[Dataset entries]
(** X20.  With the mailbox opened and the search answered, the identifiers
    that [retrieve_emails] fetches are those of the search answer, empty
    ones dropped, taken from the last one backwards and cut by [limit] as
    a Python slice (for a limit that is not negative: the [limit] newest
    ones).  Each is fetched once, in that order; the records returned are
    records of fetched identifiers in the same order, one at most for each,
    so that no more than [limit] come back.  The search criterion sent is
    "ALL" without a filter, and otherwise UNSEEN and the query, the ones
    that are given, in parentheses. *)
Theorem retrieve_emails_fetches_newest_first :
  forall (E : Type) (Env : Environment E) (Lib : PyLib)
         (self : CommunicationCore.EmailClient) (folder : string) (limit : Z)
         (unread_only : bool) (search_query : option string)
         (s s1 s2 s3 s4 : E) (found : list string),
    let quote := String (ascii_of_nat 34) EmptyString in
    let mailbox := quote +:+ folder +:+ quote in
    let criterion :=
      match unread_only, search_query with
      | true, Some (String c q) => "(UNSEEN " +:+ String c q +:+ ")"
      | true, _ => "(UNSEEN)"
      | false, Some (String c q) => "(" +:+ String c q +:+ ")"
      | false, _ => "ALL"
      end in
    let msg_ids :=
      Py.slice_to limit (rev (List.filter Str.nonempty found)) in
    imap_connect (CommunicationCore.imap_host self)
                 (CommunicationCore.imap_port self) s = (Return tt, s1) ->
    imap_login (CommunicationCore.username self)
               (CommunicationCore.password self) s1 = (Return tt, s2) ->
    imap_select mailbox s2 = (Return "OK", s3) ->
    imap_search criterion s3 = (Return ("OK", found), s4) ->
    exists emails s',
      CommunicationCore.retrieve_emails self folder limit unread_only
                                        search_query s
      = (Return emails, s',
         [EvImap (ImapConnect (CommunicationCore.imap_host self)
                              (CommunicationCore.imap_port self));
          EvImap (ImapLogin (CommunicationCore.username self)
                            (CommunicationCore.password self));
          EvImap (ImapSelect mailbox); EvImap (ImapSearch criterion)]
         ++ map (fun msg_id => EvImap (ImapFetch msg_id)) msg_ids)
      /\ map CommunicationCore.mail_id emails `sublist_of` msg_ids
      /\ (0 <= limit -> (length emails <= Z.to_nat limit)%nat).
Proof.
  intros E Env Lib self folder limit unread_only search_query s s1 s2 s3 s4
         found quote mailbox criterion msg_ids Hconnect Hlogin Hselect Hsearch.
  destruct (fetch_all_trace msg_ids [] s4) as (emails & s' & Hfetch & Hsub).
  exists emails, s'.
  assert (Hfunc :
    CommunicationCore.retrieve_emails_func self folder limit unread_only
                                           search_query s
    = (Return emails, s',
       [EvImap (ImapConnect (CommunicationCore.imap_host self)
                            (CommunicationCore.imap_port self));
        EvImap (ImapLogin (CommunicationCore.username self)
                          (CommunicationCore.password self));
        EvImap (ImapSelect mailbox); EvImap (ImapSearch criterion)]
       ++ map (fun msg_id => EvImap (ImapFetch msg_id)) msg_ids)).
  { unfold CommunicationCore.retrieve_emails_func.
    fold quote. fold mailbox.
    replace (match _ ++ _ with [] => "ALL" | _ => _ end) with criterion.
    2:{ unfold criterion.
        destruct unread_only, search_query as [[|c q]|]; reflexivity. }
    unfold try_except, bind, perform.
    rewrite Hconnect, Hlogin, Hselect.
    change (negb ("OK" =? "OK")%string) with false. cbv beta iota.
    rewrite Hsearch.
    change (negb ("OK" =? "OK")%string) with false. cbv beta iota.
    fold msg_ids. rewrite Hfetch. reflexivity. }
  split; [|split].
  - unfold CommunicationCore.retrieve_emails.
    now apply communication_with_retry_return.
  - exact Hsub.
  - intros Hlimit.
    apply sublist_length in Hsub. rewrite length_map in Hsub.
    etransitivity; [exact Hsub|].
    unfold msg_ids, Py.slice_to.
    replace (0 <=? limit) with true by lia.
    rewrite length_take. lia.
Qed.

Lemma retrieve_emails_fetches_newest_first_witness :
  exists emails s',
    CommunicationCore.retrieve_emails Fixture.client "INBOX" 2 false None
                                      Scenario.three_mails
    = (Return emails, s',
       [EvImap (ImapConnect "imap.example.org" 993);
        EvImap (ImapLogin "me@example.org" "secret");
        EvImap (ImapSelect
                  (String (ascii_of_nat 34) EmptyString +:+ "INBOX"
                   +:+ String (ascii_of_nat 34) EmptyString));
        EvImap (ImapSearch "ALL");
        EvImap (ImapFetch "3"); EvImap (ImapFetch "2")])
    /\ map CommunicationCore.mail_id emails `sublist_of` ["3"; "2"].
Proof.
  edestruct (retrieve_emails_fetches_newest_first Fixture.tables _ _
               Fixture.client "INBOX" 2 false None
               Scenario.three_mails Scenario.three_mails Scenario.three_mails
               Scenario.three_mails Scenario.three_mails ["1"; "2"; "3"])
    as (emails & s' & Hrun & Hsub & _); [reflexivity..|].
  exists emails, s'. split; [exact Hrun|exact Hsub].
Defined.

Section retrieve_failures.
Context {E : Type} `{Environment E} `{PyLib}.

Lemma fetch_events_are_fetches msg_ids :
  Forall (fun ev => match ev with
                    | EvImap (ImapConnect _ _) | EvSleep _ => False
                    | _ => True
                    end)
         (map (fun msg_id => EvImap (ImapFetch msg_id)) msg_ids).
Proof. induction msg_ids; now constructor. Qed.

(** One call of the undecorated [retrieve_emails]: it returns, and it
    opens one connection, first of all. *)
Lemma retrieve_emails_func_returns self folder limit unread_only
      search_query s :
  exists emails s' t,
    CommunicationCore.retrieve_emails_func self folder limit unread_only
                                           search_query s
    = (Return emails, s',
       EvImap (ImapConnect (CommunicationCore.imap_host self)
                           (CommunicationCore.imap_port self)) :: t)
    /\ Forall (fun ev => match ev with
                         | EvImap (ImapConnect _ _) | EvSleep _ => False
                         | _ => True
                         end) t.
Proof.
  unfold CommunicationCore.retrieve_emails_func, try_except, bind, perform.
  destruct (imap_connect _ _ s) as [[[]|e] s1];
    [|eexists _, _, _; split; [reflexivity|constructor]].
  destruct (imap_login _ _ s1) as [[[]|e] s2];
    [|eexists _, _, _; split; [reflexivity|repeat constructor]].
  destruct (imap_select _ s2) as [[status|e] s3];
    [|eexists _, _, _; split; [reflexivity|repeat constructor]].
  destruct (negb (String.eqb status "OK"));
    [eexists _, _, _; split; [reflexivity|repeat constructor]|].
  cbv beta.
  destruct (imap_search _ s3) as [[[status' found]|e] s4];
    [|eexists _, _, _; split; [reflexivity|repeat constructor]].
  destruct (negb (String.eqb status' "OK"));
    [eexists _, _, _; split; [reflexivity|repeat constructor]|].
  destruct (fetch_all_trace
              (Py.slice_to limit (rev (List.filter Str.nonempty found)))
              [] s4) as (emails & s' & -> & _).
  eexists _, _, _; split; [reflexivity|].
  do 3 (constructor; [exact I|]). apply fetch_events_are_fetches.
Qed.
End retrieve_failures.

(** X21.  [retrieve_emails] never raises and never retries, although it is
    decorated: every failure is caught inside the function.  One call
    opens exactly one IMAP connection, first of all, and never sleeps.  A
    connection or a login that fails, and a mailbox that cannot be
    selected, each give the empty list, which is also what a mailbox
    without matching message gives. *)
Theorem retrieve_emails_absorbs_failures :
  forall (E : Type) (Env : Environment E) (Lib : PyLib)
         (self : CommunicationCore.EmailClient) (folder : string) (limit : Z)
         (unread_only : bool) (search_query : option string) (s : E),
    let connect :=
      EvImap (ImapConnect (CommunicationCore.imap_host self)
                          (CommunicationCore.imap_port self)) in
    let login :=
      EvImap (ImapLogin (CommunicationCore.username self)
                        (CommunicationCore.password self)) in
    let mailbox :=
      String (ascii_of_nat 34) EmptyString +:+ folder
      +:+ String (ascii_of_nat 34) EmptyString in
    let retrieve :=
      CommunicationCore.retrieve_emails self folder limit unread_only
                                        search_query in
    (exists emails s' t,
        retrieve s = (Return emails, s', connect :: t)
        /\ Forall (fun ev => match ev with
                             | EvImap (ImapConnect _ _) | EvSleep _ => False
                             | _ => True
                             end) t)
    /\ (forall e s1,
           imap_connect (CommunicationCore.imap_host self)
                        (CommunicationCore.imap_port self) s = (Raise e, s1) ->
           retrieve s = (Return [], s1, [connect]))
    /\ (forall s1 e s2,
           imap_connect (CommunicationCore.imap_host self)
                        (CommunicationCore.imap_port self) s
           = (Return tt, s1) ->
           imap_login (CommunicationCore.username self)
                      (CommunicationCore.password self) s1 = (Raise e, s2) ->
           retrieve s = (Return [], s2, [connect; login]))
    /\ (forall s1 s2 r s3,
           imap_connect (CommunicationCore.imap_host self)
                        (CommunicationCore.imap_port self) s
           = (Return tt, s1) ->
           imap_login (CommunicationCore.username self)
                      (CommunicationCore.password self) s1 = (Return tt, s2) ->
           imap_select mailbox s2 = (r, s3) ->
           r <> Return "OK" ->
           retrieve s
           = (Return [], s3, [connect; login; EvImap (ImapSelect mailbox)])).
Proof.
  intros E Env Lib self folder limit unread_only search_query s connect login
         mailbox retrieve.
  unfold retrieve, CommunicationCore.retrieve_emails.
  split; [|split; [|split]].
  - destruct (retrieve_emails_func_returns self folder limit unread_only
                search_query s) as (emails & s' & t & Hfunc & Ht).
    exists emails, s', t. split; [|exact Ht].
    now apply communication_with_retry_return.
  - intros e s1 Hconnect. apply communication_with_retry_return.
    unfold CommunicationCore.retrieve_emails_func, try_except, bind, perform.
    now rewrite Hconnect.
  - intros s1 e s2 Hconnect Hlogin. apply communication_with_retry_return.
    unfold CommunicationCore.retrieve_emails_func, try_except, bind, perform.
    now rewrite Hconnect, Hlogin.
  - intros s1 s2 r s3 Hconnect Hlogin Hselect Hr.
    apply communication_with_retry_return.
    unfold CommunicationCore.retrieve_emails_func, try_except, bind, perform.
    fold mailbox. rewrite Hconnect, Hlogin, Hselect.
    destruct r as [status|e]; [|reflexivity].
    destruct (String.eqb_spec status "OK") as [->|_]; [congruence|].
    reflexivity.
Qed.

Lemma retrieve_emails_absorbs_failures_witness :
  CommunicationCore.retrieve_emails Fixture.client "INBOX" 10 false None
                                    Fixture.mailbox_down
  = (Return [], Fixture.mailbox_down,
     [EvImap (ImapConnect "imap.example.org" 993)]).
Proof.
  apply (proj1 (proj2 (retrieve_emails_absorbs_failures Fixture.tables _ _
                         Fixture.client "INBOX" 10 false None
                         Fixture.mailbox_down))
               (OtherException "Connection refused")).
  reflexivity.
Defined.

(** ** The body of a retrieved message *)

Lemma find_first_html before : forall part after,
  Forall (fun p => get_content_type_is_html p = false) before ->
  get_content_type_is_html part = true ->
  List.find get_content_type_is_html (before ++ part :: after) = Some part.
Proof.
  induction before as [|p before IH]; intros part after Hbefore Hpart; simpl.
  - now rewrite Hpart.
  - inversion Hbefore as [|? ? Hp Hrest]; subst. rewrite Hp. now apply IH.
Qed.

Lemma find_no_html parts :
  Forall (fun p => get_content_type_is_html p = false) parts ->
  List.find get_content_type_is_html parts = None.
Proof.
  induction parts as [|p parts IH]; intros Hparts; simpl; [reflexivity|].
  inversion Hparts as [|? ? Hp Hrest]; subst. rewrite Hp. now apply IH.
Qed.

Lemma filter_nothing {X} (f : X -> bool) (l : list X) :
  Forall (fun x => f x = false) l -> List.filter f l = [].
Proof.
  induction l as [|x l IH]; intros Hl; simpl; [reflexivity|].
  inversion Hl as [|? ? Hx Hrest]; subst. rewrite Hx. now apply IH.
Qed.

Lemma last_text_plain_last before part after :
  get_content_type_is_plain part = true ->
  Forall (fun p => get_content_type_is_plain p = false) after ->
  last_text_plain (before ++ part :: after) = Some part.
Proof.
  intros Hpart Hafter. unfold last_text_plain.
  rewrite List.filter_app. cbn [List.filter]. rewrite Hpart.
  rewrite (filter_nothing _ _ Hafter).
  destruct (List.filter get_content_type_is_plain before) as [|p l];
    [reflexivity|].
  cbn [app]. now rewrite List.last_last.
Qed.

==

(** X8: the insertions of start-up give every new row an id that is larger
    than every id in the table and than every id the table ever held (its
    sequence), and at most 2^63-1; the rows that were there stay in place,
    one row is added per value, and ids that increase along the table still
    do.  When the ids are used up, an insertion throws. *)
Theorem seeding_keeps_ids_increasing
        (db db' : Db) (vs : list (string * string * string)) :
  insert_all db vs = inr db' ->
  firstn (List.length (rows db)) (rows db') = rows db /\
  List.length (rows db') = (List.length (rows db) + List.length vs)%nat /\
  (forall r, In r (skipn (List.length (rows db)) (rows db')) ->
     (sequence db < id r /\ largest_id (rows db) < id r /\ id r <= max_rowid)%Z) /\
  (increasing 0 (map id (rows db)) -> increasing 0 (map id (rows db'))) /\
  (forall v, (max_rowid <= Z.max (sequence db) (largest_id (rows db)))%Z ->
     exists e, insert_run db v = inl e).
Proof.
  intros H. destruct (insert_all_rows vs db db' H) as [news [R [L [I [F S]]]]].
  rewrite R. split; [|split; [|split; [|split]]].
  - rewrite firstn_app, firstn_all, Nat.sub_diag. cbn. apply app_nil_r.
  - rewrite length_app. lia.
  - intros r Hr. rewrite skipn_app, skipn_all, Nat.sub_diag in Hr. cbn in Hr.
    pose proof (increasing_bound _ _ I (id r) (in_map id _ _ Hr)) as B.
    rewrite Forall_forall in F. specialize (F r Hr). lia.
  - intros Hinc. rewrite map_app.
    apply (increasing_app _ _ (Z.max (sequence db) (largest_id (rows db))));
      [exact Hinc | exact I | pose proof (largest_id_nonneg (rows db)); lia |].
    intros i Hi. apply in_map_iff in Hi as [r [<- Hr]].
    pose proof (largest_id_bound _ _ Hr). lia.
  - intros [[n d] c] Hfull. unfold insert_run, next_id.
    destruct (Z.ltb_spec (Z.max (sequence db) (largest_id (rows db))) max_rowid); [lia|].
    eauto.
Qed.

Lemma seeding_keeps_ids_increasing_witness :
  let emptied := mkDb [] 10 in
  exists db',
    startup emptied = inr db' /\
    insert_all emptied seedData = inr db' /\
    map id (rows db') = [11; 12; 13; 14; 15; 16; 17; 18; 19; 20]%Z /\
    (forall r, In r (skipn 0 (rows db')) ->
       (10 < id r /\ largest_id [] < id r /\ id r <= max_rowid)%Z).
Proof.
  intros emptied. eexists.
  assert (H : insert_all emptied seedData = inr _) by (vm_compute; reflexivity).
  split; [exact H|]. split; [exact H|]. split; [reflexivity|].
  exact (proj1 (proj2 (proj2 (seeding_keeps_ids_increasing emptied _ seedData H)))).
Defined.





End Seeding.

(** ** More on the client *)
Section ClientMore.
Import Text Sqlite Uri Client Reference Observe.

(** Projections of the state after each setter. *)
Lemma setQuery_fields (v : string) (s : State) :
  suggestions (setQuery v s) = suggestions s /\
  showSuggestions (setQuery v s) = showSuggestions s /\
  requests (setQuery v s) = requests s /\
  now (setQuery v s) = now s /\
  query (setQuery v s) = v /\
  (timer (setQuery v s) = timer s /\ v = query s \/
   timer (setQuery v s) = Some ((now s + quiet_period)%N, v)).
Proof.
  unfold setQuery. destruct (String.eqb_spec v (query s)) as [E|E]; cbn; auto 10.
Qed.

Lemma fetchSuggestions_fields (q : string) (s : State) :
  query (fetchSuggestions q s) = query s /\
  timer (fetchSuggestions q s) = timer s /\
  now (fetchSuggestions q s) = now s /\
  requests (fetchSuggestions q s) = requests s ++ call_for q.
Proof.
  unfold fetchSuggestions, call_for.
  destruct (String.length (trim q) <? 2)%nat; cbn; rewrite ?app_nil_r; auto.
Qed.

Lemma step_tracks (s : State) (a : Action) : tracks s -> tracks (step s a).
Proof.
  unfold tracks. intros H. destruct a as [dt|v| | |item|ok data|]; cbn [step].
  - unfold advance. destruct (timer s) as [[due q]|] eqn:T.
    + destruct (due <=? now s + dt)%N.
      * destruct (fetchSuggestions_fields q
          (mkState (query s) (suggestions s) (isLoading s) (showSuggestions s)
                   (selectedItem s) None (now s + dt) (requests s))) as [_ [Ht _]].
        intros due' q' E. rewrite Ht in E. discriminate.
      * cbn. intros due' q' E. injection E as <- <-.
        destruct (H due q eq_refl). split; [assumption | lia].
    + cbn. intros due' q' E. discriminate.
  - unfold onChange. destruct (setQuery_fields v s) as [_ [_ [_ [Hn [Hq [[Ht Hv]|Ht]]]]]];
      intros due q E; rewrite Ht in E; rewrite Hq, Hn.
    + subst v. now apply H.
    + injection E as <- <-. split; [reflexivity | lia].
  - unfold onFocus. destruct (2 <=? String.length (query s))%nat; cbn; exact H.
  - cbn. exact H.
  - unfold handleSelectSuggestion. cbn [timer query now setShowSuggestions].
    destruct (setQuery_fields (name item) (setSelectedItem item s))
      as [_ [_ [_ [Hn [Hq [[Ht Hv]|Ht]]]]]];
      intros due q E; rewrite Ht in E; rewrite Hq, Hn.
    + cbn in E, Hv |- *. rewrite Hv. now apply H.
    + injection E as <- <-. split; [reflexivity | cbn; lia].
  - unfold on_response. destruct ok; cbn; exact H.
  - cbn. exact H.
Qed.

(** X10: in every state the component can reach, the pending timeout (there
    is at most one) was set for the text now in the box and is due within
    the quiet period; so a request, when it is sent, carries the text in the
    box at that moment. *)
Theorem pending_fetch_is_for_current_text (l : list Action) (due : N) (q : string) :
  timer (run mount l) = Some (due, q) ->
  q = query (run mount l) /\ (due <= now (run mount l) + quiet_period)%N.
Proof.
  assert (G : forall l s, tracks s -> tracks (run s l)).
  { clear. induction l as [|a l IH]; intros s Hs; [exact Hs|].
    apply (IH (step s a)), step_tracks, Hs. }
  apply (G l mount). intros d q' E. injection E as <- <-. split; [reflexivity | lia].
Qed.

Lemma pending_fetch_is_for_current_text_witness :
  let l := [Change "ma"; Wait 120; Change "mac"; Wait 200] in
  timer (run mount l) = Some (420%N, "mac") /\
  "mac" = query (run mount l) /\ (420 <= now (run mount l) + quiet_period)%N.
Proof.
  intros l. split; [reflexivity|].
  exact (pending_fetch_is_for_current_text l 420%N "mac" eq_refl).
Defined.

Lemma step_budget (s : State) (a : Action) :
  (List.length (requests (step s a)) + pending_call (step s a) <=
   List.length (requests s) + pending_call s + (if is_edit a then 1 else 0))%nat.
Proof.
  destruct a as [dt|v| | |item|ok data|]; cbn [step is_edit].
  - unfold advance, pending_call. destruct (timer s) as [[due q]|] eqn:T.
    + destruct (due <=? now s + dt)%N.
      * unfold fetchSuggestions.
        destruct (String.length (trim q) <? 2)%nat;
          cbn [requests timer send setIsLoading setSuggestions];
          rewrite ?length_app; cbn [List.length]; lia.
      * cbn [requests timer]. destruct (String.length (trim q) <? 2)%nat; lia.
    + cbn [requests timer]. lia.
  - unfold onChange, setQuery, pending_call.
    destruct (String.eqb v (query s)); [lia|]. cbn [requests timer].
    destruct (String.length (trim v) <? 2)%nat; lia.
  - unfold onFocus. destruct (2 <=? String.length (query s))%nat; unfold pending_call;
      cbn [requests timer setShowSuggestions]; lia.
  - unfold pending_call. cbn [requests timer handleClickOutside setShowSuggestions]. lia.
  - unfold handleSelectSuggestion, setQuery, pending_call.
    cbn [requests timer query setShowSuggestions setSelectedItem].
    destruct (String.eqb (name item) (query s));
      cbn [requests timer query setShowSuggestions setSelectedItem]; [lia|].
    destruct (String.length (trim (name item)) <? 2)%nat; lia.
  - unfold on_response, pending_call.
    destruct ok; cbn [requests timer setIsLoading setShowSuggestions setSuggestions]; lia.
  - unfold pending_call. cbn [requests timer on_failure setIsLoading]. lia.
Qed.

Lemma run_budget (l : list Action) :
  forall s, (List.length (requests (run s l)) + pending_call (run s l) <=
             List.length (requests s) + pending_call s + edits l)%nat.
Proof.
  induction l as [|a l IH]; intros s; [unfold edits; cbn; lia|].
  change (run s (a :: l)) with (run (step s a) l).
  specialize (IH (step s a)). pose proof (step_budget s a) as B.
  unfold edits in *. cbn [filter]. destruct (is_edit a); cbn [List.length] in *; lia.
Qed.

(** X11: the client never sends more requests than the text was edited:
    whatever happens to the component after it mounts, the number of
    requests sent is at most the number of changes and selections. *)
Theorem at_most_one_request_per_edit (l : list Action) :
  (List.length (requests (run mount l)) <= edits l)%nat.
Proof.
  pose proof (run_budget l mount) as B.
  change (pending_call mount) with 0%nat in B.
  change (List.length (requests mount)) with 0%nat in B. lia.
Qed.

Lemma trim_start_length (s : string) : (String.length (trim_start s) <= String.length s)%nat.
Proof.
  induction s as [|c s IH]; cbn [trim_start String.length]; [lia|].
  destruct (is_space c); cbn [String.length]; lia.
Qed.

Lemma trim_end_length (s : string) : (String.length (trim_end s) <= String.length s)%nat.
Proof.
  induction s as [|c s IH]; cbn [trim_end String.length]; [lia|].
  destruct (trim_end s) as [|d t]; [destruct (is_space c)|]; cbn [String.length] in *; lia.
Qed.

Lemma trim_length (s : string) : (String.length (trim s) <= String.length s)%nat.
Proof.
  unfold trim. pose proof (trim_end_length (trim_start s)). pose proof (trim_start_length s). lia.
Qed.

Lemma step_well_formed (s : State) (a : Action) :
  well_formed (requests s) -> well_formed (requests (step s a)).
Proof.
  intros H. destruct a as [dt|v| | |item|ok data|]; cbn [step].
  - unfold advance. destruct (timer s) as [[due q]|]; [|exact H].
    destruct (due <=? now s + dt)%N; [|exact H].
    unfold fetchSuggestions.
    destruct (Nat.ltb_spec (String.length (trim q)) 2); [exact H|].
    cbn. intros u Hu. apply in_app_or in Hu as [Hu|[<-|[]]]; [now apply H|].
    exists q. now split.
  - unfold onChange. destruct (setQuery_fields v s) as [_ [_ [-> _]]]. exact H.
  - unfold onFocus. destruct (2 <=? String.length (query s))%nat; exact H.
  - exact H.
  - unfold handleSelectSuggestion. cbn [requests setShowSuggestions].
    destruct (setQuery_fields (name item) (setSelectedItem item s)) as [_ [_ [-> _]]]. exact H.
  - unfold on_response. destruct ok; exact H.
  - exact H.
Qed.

Assignment
The answer is a single number: how many lines in the data above hold the string "Hsearch".

Reply
2